Слушайте, может, я и не самый материнский человек на планете, но я знаю свою крестницу, и она одержима Барби и Домами грез. Так что, будучи лучшей крестной матерью на планете, я подарила ей ее самый первый дом мечты Барби с куклой Кеном и кабриолетом Барби, и я на девяносто девять процентов уверена, что никто не сможет превзойти этот подарок.
Грейси рвет бумагу, как дикий зверь. Когда она видит дом, ее челюсти разеваются, а глаза расширяются, как блюдца.
— Тетя СОФИИИИИ! — кричит она, потом подбегает и бьет меня, как полузащитник, обнимая. — Спасибо спасибо спасибо!
Я быстро целую ее и провожаю обратно к столу, где она ждет следующих подарков от мамы.
Пользуясь случаем, я ухмыляюсь Хейсу, который выглядит раздраженным. Ха! У него может быть больше денег, чем у всех на этой вечеринке вместе взятых, но никто не знает Грейси так, как я.
Она перебирает подарки в рекордно короткие сроки, пока не оказывается у самой последней коробки.
— Хорошо, Грейси Печенька, это оно.
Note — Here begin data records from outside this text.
(** The loop of [MessageWriter], which starts from an empty batch. *)
Definition run (wakes : list wake) (w : persistence.World)
    : persistence.World * list Message * bool :=
  batchWriter (fun w batch => fst (fst (persistence.writeBatch w batch))) wakes [] w.

(** The same loop, recording the batches it hands to [writeBatch]. *)
Definition batches (wakes : list wake) (batch : list Message)
    : list (list Message) * list Message * bool :=
  batchWriter (fun log batch => log ++ [batch]) wakes batch [].

(** The messages taken from the queue before the loop returns. *)
Fixpoint received (wakes : list wake) : list Message :=
  match wakes with
  | [] => []
  | CtxDone :: _ | Done :: _ => []
  | Received None :: rest => received rest
  | Received (Some msg) :: rest => msg :: received rest
  | Tick :: rest => received rest
  end.

End batching.

Section Batching.
Import models batching.

Lemma batchWriter_log {S : Type} (writeBatch : S -> list Message -> S)
    (wakes : list wake) :
  forall (batch : list Message) (s : S) (log : list (list Message)),
    let r := batchWriter (fun log batch => log ++ [batch]) wakes batch log in
    batchWriter writeBatch wakes batch (fold_left writeBatch log s)
    = (fold_left writeBatch (fst (fst r)) s, snd (fst r), snd r).
Proof.
  induction wakes as [|wk rest IH]; intros batch s log;
    cbn [batchWriter]; cbv zeta; [reflexivity|].
  destruct wk as [| |[msg|]|]; cbn [batchWriter]; cbv zeta.
  - destruct (0 <? length batch)%nat; simpl; [|reflexivity].
    now rewrite fold_left_app.
  - destruct (0 <? length batch)%nat; simpl; [|reflexivity].
    now rewrite fold_left_app.
  - destruct (batchSize <=? length (batch ++ [msg]))%nat.
    + specialize (IH [] s (log ++ [batch ++ [msg]])).
      rewrite fold_left_app in IH. cbv zeta in IH. exact IH.
    + apply IH.
  - apply IH.
  - destruct (0 <? length batch)%nat.
    + specialize (IH [] s (log ++ [batch])).
      rewrite fold_left_app in IH. cbv zeta in IH. exact IH.
    + apply IH.
Qed.

Lemma batches_shape (wakes : list wake) :
  forall (batch : list Message) (log : list (list Message)),
    (length batch < batchSize)%nat ->
    Forall (fun b => (1 <= length b <= batchSize)%nat) log ->
    let r := batchWriter (fun log batch => log ++ [batch]) wakes batch log in
    Forall (fun b => (1 <= length b <= batchSize)%nat) (fst (fst r))
    /\ (length (snd (fst r)) < batchSize)%nat
    /\ concat (fst (fst r)) ++ snd (fst r) = concat log ++ batch ++ received wakes
    /\ (snd r = true -> snd (fst r) = []).
Proof.
  assert (Hsize : (0 < batchSize)%nat) by (unfold batchSize; lia).
  induction wakes as [|wk rest IH]; intros batch log Hlen Hlog;
    cbn [batchWriter received]; cbv zeta.
  - cbn [fst snd]. rewrite app_nil_r. repeat split; auto. discriminate.
  - destruct wk as [| |[msg|]|]; cbn [batchWriter received]; cbv zeta.
    + destruct (Nat.ltb_spec 0 (length batch)); simpl.
      * split; [apply Forall_app; split; [exact Hlog | constructor; [lia|constructor]]|].
        split; [lia|]. split; [|reflexivity].
        rewrite concat_app. simpl. now rewrite !app_nil_r.
      * destruct batch; simpl in *; [|lia]. rewrite !app_nil_r. auto.
    + destruct (Nat.ltb_spec 0 (length batch)); simpl.
      * split; [apply Forall_app; split; [exact Hlog | constructor; [lia|constructor]]|].
        split; [lia|]. split; [|reflexivity].
        rewrite concat_app. simpl. now rewrite !app_nil_r.
      * destruct batch; simpl in *; [|lia]. rewrite !app_nil_r. auto.
    + assert (Hl : length (batch ++ [msg]) = S (length batch))
        by (rewrite length_app; simpl; lia).
      destruct (Nat.leb_spec batchSize (length (batch ++ [msg]))).
      * destruct (IH [] (log ++ [batch ++ [msg]])) as (H1 & H2 & H3 & H4).
        { simpl. lia. }
        { apply Forall_app. split; [exact Hlog|]. constructor; [lia|constructor]. }
        split; [exact H1|]. split; [exact H2|]. split; [|exact H4].
        rewrite H3, concat_app. simpl. now rewrite app_nil_r, <- !app_assoc.
      * destruct (IH (batch ++ [msg]) log) as (H1 & H2 & H3 & H4); [lia|exact Hlog|].
        split; [exact H1|]. split; [exact H2|]. split; [|exact H4].
        rewrite H3. now rewrite <- !app_assoc.
    + apply IH; assumption.
    + destruct (Nat.ltb_spec 0 (length batch)).
      * destruct (IH [] (log ++ [batch])) as (H1 & H2 & H3 & H4).
        { simpl. lia. }
        { apply Forall_app. split; [exact Hlog|]. constructor; [lia|constructor]. }
        split; [exact H1|]. split; [exact H2|]. split; [|exact H4].
        rewrite H3, concat_app. simpl. now rewrite ?app_nil_r, <- ?app_assoc.
      * apply IH; assumption.
Qed.

(** X9. The batching loop loses nothing it has taken from the queue and
    keeps the order: the batches it hands to [writeBatch], one after the
    other, followed by the batch still pending, are exactly the non-nil
    messages received before the loop returned, in the order received;
    every batch handed over has between 1 and 50 messages; fewer than 50
    are ever pending; and when the loop returns (context or [done]) the
    pending batch has been handed over too. What [run] does to the store
    is [writeBatch] applied to those batches in turn. *)
Theorem batchWriter_flushes_in_order (wakes : list wake) (w : persistence.World) :
  let '(flushed, pending, returned) := batches wakes [] in
  run wakes w
    = (fold_left (fun w batch => fst (fst (persistence.writeBatch w batch))) flushed w,
       pending, returned)
  /\ Forall (fun b => (1 <= length b <= 50)%nat) flushed
  /\ (length pending < 50)%nat
  /\ concat flushed ++ pending = received wakes
  /\ (returned = true -> pending = []).
Proof.
  pose proof (batchWriter_log
                (fun w batch => fst (fst (persistence.writeBatch w batch)))
                wakes [] w []) as Hrun.
  pose proof (batches_shape wakes [] []) as Hshape.
  unfold run, batches.
  destruct (batchWriter (fun log batch => log ++ [batch]) wakes [] [])
    as [[flushed pending] returned].
  simpl in Hrun, Hshape.
  split; [exact Hrun|].
  apply Hshape; [unfold batchSize; lia | constructor].
Qed.

End Batching.

(** Fifty-one messages, then the ticker, then [done]: one batch of fifty
    at the fiftieth message, one of one at the tick, nothing left at the
    end. *)
Example batchWriter_fifty_one :
  let msg := models.mkMessage 0 1%N 7%N "hi" "text" "" None None None 5 in
  let wakes := repeat (batching.Received (Some msg)) 51
                 ++ [batching.Tick; batching.Done] in
  map (@length _) (fst (fst (batching.batches wakes []))) = [50%nat; 1%nat]
  /\ snd (batching.batches wakes []) = true.
Proof. vm_compute. split; reflexivity. Qed.

(** ** The cached ids *)

Module cachedids.

Section Parse.

(** [strconv.ParseInt(s, 10, 64)], outside the repository: the value, or
    [None] for an error. *)
Variable ParseInt : string -> option Z.

(** [parseMessageID]: the parsed id, stored through the pointer only when
    parsing succeeds. *)
Definition parseMessageID (s : string) : option Z := ParseInt s.

(** The loop of [GetCachedMessages] over the reply of ZREVRANGE, from
    index [i]: [messageIDs[i] = id] when the entry parses, [continue]
    otherwise. *)
Fixpoint fill (vals : list string) (i : nat) (messageIDs : list Z) : list Z :=
  match vals with
  | [] => messageIDs
  | v :: rest =>
      match parseMessageID v with
      | None => fill rest (S i) messageIDs
      | Some id => fill rest (S i) (<[i := id]> messageIDs)
      end
  end.

(** [GetCachedMessages] given the reply: an error is passed on, otherwise
    the slice made with [make([]int64, len(vals))] is filled. *)
Definition GetCachedMessages {E : Type} (reply : E + list string) : E + list Z :=
  match reply with
  | inl err => inl err
  | inr vals => inr (fill vals 0 (replicate (length vals) 0))
  end.

End Parse.

End cachedids.

Section CachedIds.
Import cachedids.
Variable ParseInt : string -> option Z.

Lemma fill_spec (vals : list string) :
  forall (done : list Z),
    fill ParseInt vals (length done) (done ++ replicate (length vals) 0)
    = done ++ map (fun v => default 0 (ParseInt v)) vals.
Proof.
  induction vals as [|v rest IH]; intros done; simpl; [reflexivity|].
  unfold parseMessageID.
  destruct (ParseInt v) as [id|]; simpl.
  - rewrite insert_app_r_alt by lia. rewrite Nat.sub_diag. simpl.
    specialize (IH (done ++ [id])).
    rewrite length_app, <- !app_assoc in IH. simpl in IH.
    now rewrite Nat.add_1_r in IH.
  - specialize (IH (done ++ [0])).
    rewrite length_app, <- !app_assoc in IH. simpl in IH.
    now rewrite Nat.add_1_r in IH.
Qed.

(** X10. [GetCachedMessages] returns one id per entry of the cache reply,
    in the order of the reply: the parsed id where the entry parses and 0
    where it does not (such an entry is not skipped, it leaves a 0 in the
    result); an error of the cache is passed on unchanged. *)
Theorem GetCachedMessages_one_id_per_entry {E : Type} (vals : list string) :
  @GetCachedMessages ParseInt E (inr vals)
    = inr (map (fun v => default 0 (ParseInt v)) vals)
  /\ (exists ids, @GetCachedMessages ParseInt E (inr vals) = inr ids
                  /\ length ids = length vals).
Proof.
  simpl. pose proof (fill_spec vals []) as H. simpl in H. rewrite H.
  split; [reflexivity|]. eexists. split; [reflexivity|]. apply length_map.
Qed.

End CachedIds.

(* ===================================================================== *)
(** * More on the registry *)
(* ===================================================================== *)

Section Sweeper.
Import rooms.

(** The test of the sweep on one room: idle for more than the threshold,
    registered, and without clients. *)
Definition cold (now : Z) (lastActive : Z) (room : option Room) : bool :=
  (inactivityThreshold <? time.Sub now lastActive)
  && match room with
     | Some r => bool_decide (size (clients r) = 0%nat)
     | None => false
     end.

(** A room the sweep at [now] evicts: it has a last-activity entry and
    passes the test. *)
Definition evictable (now : Z) (m : Manager) (roomID : N) : bool :=
  match lastActivity m !! roomID with
  | Some lastActive => cold now lastActive (rooms m !! roomID)
  | None => false
  end.

Lemma evict_one_at (now : Z) (m : Manager) (k0 : N) (t0 : Z) (k : N) :
  let m' := evict_one now m (k0, t0) in
  rooms m' !! k
    = (if decide (k = k0)
       then if cold now t0 (rooms m !! k0) then None else rooms m !! k0
       else rooms m !! k)
  /\ lastActivity m' !! k
     = (if decide (k = k0)
        then if cold now t0 (rooms m !! k0) then None else lastActivity m !! k0
        else lastActivity m !! k)
  /\ unregisterRoom m' = unregisterRoom m /\ probes m' = probes m.
Proof.
  unfold evict_one, cold.
  destruct (inactivityThreshold <? time.Sub now t0); simpl.
  - destruct (rooms m !! k0) as [room|] eqn:Hk0.
    + case_bool_decide as Hempty; simpl.
      * destruct (decide (k = k0)) as [->|Hne].
        -- now rewrite !lookup_delete_eq.
        -- rewrite !lookup_delete_ne by congruence. auto.
      * destruct (decide (k = k0)) as [->|Hne]; auto.
    + destruct (decide (k = k0)) as [->|Hne]; auto.
  - destruct (decide (k = k0)) as [->|Hne]; auto.
Qed.

Lemma sweep_fold (now : Z) (entries : list (N * Z)) :
  forall (m : Manager),
    NoDup (entries.*1) ->
    let m' := fold_left (evict_one now) entries m in
    (forall k, k ∉ entries.*1 ->
       rooms m' !! k = rooms m !! k /\ lastActivity m' !! k = lastActivity m !! k)
    /\ (forall k t, (k, t) ∈ entries ->
          rooms m' !! k = (if cold now t (rooms m !! k) then None else rooms m !! k)
          /\ lastActivity m' !! k
             = (if cold now t (rooms m !! k) then None else lastActivity m !! k))
    /\ unregisterRoom m' = unregisterRoom m /\ probes m' = probes m.
Proof.
  induction entries as [|[k0 t0] rest IH]; intros m Hnd; cbn [fold_left]; cbv zeta.
  - split; [auto|]. split; [|auto]. intros k t Hin. inversion Hin.
  - simpl in Hnd. apply NoDup_cons in Hnd as [Hk0 Hnd].
    destruct (IH (evict_one now m (k0, t0)) Hnd) as (Hout & Hin & Hu & Hp).
    cbv zeta in Hout, Hin, Hu, Hp.
    split; [|split].
    + intros k Hk. apply not_elem_of_cons in Hk as [Hne Hk].
      destruct (Hout k Hk) as [-> ->].
      destruct (evict_one_at now m k0 t0 k) as (-> & -> & _).
      now rewrite !decide_False by exact Hne.
    + intros k t Hkt. apply elem_of_cons in Hkt as [[= -> ->]|Hkt].
      * destruct (Hout k0 Hk0) as [-> ->].
        destruct (evict_one_at now m k0 t0 k0) as (-> & -> & _).
        now rewrite !decide_True by reflexivity.
      * assert (Hne : k <> k0).
        { intros ->. apply Hk0. apply list_elem_of_fmap. now exists (k0, t). }
        destruct (Hin k t Hkt) as [-> ->].
        destruct (evict_one_at now m k0 t0 k) as (-> & -> & _).
        now rewrite !decide_False by exact Hne.
    + destruct (evict_one_at now m k0 t0 k0) as (_ & _ & Hu1 & Hp1).
      split; congruence.
Qed.
Lemma prepare_loop_lengths data : forall xs ys x_key y_key xs' ys',
  prepare_loop float_of_str float_of_num float_of_bool search_number xs ys x_key y_key data
  = Ok (xs', ys') ->
  length xs = length ys ->
  length xs' = length ys' /\ length xs <= length xs' <= length xs + length data.
Proof.
  induction data as [|row data IH]; intros xs ys x_key y_key xs' ys'; cbn [prepare_loop].
  - intros [= <- <-] Hlen. cbn. lia.
  - intros H Hlen. cbn [length].
    assert (forall xs0 ys0,
              prepare_loop float_of_str float_of_num float_of_bool search_number
                xs0 ys0 x_key y_key data = Ok (xs', ys') ->
              length xs0 = length ys0 -> length xs <= length xs0 <= S (length xs) ->
              length xs' = length ys' /\ length xs <= length xs' <= length xs + S (length data))
      as Hnext.
    { intros xs0 ys0 H0 Hlen0 Hb. destruct (IH _ _ _ _ _ _ H0 Hlen0). lia. }
    destruct (dict_get x_key row) as [vx|]; [|apply (Hnext _ _ H Hlen); lia].
    destruct (dict_get y_key row) as [vy|]; [|apply (Hnext _ _ H Hlen); lia].
    destruct (is_none vx || is_none vy); [apply (Hnext _ _ H Hlen); lia|].
    destruct (to_num float_of_str float_of_num float_of_bool search_number vx) as [[nx|]|e];
      cbn in H; try done;
      destruct (to_num float_of_str float_of_num float_of_bool search_number vy)
        as [[ny|]|e'];
      cbn in H; try done; try (apply (Hnext _ _ H Hlen); lia).
    apply (Hnext _ _ H); rewrite !length_app; cbn; lia.
Qed.

Lemma prepare_loop_raise data : forall xs ys x_key y_key e,
  prepare_loop float_of_str float_of_num float_of_bool search_number xs ys x_key y_key data
  = Raise e ->
  e = ValueError.
Proof.
  induction data as [|row data IH]; intros xs ys x_key y_key e; cbn [prepare_loop]; [done|].
  destruct (dict_get x_key row) as [vx|]; [|apply IH].
  destruct (dict_get y_key row) as [vy|]; [|apply IH].
  destruct (is_none vx || is_none vy); [apply IH|].
  destruct (to_num float_of_str float_of_num float_of_bool search_number vx)
    as [nx|e1] eqn:Hx; cbn [mbind result_bind].
  - destruct (to_num float_of_str float_of_num float_of_bool search_number vy)
      as [ny|e2] eqn:Hy; cbn [mbind result_bind].
    + destruct nx, ny; apply IH.
    + intros [= <-]. by eapply to_num_raise.
  - intros [= <-]. by eapply to_num_raise.
Qed.

(** When [prepare_xy] returns, the two lists have the same length, at
    most the number of rows: the points stay paired. *)
Theorem prepare_xy_paired data x_key y_key xs ys :
  prepare_xy float_of_str float_of_num float_of_bool search_number data x_key y_key
  = Ok (xs, ys) ->
  length xs = length ys /\ length xs <= length data.
Proof.
  intros H. apply prepare_loop_lengths in H; [|done]. cbn in H. lia.
Qed.

Lemma prepare_loop_same_key data : forall xs ys key xs' ys',
  prepare_loop float_of_str float_of_num float_of_bool search_number xs ys key key data
  = Ok (xs', ys') ->
  xs = ys ->
  xs' = ys'
  /\ xs' = collect_loop float_of_str float_of_num float_of_bool search_number xs key data.
Proof.
  induction data as [|row data IH]; intros xs ys key xs' ys';
    cbn [prepare_loop collect_loop].
  - by intros [= <- <-] ->.
  - intros H ->. destruct (dict_get key row) as [v|]; [|by apply (IH _ _ _ _ _ H)].
    rewrite orb_diag in H. destruct (is_none v); [by apply (IH _ _ _ _ _ H)|].
    destruct (to_num float_of_str float_of_num float_of_bool search_number v)
      as [r|e] eqn:Hnum; cbn in H; [|done].
    rewrite (to_num_collect v r Hnum). destruct r as [num|]; by apply (IH _ _ _ _ _ H).
Qed.

(** Asked for the same feature on both axes, [prepare_xy] returns twice
    the list that [collect_numeric] returns for that feature. *)
Theorem prepare_xy_same_key data key xs ys :
  prepare_xy float_of_str float_of_num float_of_bool search_number data key key
  = Ok (xs, ys) ->
  xs = collect_numeric float_of_str float_of_num float_of_bool search_number data key
  /\ ys = xs.
Proof.
  intros H. apply prepare_loop_same_key in H as [-> ->]; done.
Qed.

(** An error that [main] reports under plotting never is the one of the
    guard of [plot_xy]: it comes from plotly, called with two lists of
    the same length that are not empty. *)
Theorem plot_failure_comes_from_plotly file x_key y_key list_only limit e :
  main json_loads float_of_str float_of_num float_of_bool search_number scatter
       file x_key y_key list_only limit
  = PlotFailed e ->
  exists xs ys, scatter xs ys x_key y_key = Raise e /\ xs <> [] /\ length xs = length ys.
Proof.
  unfold main. destruct (read_jsonl json_loads file) as [|data]; [done|].
  destruct (infer_features float_of_str float_of_num float_of_bool _) as [fs|e0]; [|done].
  destruct list_only; [done|].
  destruct (feat_get x_key fs); [|done]. destruct (feat_get y_key fs); [|done].
  destruct (prepare_xy _ _ _ _ _ _ _) as [[xs ys]|e0] eqn:Hxy; [|done].
  apply prepare_xy_paired in Hxy as [Hlen _].
  unfold plot_xy. rewrite <- Hlen.
  destruct xs as [|x xs]; [done|]. cbn [length Nat.eqb orb].
  destruct (scatter (x :: xs) ys x_key y_key) as [u|e1] eqn:Hs; [done|].
  intros [= <-]. by exists (x :: xs), ys.
Qed.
Похоже, это от дяди Хейса. — Холли протягивает ей коробку среднего размера, которую я видела, как Хейс нес на вечеринку ранее, пока я разбиралась с фиаско с воздушным шаром.
Ее крошечные руки рвут бумагу, и как только она сорвала ее, она кричит так громко, что я уверена, что она собирается разорвать чью-то барабанную перепонку: — iPad! Дядя Хейс, о мой бог!!!
Она бежит к нему, а он ловит ее, поднимая с земли, как герой моей девочки.
— Это лучший подарок на день рождения! — кричит она, обвивая его шею руками.
— Ну, думаю, мне не стоит упоминать новенький байк, который я припарковал перед входом? Тот самый с розовыми кисточками, фото которого ты мне прислала?
Я почти смеюсь над его тоном. Конечно, он попытается превзойти меня на дне рождения нашей крестницы. Типичный Хейс. Он всегда должен быть лучшим в комнате. Меня только что опередил придурок-спортсмен с розовыми кисточками.
“Чёрт возьми.”
Помните то эго, о котором я упоминала? Он высокомерен и эгоцентричен, и это только заставляет меня ненавидеть его еще больше.